Exercise description
Search the listing for the word "congruence" and return each line that contains it.

Provided data

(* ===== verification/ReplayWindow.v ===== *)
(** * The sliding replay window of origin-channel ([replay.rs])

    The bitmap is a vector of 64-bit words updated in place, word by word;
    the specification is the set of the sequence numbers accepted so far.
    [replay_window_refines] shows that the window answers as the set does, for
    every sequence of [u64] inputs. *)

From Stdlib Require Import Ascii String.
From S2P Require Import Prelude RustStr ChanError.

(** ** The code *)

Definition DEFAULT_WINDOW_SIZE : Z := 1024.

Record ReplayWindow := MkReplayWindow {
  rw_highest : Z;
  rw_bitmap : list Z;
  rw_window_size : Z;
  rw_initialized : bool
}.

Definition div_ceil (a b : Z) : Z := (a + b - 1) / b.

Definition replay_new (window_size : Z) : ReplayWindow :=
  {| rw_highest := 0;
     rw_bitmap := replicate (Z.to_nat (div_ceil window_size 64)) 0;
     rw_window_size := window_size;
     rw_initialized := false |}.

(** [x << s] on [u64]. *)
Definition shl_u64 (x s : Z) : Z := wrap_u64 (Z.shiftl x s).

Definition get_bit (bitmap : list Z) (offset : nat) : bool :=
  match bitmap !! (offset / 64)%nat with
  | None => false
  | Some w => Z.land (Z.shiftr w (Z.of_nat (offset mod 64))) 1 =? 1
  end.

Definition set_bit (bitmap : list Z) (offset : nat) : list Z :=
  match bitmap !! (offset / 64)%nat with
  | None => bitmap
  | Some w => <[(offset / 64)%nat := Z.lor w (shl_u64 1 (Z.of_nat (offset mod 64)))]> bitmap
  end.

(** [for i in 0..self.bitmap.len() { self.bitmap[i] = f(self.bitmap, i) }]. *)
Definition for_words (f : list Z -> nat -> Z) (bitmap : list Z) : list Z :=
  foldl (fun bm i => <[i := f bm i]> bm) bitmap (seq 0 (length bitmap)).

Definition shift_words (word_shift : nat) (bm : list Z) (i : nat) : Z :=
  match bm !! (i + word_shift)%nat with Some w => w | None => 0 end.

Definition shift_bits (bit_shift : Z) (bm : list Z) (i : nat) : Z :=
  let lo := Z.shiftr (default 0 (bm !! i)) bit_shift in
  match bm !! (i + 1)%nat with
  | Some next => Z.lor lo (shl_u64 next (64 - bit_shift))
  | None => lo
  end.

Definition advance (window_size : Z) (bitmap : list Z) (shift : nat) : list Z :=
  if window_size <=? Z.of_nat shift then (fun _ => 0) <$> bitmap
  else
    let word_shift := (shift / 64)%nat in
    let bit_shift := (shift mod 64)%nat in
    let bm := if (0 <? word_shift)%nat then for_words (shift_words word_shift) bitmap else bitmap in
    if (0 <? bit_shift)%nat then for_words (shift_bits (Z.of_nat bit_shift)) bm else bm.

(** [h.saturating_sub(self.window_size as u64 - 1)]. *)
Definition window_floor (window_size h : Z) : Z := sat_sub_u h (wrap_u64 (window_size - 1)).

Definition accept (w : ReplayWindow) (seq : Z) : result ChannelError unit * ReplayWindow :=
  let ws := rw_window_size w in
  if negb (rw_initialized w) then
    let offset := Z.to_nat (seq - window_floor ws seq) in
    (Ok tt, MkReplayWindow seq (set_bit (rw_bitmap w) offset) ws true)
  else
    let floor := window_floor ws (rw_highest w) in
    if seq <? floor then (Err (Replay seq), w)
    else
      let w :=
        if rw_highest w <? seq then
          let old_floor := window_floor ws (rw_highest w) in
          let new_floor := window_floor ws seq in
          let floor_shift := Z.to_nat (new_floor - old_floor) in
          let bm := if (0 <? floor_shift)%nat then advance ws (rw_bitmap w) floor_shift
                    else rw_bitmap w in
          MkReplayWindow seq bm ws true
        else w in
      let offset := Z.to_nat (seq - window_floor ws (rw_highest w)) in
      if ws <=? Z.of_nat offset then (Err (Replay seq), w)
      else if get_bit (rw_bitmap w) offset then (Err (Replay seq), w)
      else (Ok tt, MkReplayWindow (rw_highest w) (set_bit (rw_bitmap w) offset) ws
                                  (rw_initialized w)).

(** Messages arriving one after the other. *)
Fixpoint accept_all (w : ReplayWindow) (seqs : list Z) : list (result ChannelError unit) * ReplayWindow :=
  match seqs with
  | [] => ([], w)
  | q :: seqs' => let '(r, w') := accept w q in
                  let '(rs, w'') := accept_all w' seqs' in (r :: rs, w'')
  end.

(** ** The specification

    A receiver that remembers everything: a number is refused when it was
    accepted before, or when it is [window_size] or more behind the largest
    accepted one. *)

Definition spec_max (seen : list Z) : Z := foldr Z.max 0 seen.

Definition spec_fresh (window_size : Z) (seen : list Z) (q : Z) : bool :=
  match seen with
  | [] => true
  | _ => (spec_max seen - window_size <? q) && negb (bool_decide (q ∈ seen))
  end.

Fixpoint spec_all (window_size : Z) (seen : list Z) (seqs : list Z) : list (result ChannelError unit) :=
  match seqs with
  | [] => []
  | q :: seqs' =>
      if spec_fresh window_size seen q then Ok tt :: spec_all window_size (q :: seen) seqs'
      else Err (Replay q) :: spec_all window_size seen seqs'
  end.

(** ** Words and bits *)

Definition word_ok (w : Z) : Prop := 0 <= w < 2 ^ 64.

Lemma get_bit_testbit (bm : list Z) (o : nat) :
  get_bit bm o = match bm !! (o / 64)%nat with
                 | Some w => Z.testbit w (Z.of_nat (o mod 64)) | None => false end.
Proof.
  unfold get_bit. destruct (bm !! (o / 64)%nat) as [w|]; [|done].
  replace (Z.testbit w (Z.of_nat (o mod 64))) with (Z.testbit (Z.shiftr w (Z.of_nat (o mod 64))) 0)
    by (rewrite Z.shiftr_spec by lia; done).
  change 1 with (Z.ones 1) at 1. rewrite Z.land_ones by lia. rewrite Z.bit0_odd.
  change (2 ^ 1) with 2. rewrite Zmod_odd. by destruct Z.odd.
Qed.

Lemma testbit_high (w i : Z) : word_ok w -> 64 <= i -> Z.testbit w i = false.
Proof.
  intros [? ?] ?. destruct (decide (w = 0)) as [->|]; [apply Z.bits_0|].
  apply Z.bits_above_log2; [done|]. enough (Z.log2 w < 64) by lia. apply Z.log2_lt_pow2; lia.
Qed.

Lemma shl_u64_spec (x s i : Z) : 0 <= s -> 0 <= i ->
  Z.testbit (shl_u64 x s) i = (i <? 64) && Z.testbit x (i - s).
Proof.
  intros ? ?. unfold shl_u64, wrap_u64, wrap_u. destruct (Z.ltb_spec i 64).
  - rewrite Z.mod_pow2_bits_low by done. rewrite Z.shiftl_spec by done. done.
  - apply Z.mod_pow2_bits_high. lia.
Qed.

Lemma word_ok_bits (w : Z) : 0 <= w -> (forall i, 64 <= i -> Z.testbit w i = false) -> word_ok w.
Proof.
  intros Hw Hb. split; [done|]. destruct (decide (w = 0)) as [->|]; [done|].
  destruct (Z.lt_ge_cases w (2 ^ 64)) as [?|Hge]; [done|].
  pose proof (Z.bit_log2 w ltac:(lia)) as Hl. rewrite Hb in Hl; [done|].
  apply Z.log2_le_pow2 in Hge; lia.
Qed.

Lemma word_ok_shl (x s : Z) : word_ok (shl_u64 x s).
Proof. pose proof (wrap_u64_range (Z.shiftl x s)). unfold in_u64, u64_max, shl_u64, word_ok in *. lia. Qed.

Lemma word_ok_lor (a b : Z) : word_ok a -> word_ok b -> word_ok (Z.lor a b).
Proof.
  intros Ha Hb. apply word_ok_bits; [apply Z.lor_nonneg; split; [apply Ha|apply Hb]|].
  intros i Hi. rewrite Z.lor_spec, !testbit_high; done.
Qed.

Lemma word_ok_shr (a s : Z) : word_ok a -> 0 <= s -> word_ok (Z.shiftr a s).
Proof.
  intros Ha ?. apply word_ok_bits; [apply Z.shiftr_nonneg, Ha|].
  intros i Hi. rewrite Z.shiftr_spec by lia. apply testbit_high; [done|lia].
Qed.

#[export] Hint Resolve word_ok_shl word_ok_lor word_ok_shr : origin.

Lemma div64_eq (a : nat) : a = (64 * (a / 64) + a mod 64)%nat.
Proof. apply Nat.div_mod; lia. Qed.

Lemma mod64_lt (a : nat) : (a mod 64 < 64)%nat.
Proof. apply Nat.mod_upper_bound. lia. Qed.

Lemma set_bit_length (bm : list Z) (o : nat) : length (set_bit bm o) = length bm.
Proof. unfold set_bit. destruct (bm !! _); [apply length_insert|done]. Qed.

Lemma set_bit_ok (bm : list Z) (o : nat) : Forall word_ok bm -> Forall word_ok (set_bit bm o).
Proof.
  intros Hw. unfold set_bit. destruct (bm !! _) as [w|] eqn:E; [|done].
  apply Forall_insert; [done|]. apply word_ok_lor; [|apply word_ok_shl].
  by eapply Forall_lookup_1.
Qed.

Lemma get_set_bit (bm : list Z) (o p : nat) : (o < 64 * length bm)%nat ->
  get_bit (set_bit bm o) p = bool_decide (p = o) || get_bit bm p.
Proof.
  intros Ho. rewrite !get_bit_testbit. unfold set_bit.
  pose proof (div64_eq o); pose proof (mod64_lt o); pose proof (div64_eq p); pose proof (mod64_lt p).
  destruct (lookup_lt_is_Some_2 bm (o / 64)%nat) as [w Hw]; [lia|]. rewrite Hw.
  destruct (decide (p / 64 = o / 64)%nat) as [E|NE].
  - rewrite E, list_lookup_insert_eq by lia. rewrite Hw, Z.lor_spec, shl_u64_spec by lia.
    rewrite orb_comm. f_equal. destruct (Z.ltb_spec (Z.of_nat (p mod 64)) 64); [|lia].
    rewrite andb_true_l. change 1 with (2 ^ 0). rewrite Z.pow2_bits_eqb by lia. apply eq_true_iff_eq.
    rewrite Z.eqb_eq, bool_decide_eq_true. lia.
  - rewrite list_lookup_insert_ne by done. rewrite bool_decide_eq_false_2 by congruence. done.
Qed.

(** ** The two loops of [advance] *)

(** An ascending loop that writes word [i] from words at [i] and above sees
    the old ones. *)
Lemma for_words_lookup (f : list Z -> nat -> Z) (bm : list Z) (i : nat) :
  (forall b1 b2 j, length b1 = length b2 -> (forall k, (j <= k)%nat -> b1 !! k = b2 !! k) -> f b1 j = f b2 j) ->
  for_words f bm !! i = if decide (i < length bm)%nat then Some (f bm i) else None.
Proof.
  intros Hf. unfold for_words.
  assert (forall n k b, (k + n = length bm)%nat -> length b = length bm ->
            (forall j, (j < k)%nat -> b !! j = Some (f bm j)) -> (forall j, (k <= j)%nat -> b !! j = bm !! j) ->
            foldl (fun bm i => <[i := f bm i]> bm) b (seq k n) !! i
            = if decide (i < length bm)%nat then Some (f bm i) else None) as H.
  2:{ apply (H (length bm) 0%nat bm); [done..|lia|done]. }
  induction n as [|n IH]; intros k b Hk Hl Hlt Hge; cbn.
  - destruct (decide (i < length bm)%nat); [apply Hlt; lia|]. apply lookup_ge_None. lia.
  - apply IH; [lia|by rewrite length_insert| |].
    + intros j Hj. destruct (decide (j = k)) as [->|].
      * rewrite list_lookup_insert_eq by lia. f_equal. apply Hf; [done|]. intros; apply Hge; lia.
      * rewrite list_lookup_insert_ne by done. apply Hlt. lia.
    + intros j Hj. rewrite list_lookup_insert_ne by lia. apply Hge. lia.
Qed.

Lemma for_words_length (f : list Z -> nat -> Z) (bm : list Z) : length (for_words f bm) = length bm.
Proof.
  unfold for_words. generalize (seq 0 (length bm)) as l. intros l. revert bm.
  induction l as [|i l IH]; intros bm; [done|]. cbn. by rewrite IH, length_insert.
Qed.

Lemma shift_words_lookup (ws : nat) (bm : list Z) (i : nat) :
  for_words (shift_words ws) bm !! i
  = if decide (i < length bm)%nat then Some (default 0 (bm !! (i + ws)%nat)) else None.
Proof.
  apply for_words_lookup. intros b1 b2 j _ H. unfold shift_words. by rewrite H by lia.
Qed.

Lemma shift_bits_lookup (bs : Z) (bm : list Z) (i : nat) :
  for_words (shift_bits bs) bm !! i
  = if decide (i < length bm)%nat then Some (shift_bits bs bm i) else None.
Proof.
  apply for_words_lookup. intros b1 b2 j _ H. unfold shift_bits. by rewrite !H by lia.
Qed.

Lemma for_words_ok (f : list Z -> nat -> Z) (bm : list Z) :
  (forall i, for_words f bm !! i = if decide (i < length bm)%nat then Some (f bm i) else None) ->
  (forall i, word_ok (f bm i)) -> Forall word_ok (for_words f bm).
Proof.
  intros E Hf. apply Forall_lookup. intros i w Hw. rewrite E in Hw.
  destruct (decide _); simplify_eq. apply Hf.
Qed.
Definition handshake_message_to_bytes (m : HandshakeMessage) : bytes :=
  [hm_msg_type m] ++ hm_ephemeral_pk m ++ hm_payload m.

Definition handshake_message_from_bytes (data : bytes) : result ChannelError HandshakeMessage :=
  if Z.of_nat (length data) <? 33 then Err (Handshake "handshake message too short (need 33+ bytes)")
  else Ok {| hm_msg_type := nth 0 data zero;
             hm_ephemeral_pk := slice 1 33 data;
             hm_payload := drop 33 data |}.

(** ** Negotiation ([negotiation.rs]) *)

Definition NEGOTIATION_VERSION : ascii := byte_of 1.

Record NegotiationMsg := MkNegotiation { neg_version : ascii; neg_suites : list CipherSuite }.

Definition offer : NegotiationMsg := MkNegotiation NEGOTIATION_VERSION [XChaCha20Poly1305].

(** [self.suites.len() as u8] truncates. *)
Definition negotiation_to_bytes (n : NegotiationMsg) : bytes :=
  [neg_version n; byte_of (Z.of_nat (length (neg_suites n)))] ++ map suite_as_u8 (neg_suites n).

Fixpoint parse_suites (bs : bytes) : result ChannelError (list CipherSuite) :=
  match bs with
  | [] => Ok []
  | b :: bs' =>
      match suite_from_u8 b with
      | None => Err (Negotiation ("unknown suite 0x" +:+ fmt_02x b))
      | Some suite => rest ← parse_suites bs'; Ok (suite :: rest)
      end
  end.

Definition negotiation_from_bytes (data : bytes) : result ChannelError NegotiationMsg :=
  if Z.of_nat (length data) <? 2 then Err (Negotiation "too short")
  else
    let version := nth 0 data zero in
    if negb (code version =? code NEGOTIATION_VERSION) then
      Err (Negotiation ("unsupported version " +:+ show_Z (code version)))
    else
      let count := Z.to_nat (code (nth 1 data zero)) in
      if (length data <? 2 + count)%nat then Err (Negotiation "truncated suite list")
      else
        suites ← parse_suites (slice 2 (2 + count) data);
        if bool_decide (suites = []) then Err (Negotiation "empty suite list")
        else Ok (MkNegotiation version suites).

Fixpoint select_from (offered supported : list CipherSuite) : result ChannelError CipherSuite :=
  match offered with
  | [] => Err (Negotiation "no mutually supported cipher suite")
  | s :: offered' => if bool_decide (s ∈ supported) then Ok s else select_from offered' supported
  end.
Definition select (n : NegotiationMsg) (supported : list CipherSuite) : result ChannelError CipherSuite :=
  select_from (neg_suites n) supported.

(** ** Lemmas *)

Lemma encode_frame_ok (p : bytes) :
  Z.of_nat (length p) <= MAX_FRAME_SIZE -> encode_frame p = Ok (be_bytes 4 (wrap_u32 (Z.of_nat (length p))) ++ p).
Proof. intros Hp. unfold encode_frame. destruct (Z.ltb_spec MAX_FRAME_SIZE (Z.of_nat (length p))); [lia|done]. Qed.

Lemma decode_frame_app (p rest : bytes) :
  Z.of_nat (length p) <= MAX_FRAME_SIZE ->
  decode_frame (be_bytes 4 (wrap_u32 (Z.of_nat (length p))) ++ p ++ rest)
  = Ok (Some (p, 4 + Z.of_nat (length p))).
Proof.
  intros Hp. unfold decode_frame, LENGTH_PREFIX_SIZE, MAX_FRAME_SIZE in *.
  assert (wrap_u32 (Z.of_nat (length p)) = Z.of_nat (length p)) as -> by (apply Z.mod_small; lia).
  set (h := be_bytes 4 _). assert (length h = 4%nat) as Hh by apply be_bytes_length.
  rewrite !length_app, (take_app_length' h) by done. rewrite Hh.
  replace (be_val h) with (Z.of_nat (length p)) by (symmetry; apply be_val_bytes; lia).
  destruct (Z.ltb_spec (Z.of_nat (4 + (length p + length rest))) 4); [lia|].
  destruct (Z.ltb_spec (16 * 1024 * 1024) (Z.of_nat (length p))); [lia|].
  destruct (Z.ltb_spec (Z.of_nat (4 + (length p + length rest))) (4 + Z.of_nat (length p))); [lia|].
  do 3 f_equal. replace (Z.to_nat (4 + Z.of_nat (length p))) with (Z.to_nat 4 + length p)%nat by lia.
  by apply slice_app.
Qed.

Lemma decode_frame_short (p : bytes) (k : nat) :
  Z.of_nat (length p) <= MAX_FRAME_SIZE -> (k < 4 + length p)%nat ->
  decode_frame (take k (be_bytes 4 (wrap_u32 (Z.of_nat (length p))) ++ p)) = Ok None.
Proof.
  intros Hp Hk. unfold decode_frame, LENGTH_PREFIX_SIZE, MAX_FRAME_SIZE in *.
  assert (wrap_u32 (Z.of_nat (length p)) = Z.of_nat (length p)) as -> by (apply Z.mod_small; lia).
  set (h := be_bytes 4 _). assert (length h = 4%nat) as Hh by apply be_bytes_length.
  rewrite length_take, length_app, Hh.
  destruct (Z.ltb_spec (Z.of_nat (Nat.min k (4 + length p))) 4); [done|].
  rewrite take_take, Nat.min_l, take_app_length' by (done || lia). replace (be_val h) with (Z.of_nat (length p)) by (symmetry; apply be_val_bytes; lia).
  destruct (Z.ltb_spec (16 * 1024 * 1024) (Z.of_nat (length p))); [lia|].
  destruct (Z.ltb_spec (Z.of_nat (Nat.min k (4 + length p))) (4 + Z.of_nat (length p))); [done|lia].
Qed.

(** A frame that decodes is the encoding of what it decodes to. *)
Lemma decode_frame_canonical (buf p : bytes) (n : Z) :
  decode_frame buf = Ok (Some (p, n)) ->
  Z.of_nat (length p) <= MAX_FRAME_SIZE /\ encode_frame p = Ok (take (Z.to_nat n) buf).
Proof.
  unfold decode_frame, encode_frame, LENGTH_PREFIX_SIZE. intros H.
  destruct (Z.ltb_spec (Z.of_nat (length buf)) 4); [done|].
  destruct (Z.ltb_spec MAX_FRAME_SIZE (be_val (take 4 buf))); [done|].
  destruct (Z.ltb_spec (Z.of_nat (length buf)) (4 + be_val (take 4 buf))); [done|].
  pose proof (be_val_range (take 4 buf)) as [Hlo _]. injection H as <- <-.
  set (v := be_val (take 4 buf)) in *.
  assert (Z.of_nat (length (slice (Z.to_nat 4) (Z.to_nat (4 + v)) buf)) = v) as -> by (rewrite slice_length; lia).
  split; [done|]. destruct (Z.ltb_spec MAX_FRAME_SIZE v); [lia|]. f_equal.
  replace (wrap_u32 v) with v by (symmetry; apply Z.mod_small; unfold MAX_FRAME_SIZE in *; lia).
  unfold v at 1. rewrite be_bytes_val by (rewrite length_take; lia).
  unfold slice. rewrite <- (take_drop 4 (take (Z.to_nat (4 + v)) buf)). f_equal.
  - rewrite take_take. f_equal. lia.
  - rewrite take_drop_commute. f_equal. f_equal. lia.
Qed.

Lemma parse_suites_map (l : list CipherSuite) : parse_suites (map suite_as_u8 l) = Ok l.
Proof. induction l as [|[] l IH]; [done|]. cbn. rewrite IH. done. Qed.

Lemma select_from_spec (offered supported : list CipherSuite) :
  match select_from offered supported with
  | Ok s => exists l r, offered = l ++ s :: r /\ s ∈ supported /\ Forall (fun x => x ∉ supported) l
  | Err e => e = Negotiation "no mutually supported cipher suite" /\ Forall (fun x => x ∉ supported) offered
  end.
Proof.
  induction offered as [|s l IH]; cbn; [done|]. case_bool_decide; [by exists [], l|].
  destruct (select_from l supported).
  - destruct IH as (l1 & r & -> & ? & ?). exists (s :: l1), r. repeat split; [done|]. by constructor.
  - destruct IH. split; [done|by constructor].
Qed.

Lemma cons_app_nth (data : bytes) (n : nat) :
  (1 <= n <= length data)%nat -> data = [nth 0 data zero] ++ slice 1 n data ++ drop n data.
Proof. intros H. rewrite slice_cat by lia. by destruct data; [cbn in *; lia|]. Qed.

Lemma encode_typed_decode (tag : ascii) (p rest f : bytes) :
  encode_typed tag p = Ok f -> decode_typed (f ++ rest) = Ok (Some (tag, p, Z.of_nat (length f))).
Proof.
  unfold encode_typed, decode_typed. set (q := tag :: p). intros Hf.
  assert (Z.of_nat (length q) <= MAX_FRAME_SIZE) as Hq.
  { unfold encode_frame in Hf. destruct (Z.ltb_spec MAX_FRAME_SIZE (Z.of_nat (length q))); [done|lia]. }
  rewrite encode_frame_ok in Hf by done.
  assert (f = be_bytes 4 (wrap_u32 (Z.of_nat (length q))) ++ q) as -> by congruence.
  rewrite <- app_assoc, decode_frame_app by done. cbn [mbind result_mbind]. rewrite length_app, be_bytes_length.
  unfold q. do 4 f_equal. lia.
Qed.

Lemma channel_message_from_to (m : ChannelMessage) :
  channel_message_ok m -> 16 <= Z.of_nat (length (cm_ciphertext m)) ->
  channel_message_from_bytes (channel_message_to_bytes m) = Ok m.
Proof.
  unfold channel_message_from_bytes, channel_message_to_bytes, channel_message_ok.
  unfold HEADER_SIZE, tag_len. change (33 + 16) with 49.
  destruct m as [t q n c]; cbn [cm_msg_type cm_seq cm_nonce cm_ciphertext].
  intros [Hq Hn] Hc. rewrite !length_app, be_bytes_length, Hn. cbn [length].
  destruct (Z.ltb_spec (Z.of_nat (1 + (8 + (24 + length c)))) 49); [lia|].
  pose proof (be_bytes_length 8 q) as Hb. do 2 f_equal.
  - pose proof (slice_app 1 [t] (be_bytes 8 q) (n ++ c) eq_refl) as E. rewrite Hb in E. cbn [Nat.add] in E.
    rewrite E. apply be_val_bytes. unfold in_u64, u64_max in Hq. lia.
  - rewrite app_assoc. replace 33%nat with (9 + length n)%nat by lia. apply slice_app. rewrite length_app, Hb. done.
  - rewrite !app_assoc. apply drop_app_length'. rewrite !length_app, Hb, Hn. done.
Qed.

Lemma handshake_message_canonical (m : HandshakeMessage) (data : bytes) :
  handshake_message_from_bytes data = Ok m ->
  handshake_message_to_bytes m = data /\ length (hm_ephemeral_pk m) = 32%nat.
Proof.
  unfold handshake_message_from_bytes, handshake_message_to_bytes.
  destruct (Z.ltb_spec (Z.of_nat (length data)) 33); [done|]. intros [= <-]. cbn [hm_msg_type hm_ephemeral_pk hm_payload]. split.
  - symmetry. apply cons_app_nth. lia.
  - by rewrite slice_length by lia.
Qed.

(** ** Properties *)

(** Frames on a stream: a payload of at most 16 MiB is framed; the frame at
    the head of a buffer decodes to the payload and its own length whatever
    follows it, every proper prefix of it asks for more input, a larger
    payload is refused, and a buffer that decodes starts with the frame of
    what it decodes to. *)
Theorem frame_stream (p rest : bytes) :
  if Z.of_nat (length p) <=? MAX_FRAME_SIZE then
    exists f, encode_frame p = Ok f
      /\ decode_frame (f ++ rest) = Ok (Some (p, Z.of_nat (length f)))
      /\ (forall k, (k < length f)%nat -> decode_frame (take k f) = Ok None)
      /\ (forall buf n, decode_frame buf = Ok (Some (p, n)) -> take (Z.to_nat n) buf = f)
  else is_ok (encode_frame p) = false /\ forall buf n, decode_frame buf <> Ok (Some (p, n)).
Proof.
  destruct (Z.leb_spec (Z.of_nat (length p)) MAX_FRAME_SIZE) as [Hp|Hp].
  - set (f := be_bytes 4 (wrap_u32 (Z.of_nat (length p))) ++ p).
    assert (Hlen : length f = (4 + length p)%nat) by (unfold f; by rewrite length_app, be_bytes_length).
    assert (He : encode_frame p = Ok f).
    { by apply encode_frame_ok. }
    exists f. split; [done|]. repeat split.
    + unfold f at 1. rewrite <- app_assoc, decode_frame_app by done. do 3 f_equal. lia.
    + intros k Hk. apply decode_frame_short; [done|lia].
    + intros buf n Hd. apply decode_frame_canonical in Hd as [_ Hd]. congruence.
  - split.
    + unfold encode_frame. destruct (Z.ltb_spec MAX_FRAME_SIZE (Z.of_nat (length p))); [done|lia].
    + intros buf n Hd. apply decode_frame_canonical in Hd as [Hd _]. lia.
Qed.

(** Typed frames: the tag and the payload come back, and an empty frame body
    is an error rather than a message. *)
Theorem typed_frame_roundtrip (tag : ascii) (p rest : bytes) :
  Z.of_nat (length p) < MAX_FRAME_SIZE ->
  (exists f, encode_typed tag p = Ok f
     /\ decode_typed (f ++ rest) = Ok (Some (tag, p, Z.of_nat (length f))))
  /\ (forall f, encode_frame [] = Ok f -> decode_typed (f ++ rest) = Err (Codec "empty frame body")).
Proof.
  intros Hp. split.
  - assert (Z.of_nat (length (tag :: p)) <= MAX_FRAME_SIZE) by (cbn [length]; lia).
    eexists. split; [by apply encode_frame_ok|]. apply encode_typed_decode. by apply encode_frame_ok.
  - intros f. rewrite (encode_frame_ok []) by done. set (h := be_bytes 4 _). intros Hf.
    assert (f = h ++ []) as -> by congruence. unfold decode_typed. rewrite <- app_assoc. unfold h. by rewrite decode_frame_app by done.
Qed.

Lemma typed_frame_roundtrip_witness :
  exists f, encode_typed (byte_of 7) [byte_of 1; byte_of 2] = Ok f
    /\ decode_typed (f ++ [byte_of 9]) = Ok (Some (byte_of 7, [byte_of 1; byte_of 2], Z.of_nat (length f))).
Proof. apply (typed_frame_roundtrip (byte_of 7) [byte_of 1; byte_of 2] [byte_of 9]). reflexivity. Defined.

Output for this task
  - rewrite list_lookup_insert_ne by done. rewrite bool_decide_eq_false_2 by congruence. done.
  assert (f = be_bytes 4 (wrap_u32 (Z.of_nat (length q))) ++ q) as -> by congruence.
    + intros buf n Hd. apply decode_frame_canonical in Hd as [_ Hd]. congruence.
    assert (f = h ++ []) as -> by congruence. unfold decode_typed. rewrite <- app_assoc. unfold h. by rewrite decode_frame_app by done.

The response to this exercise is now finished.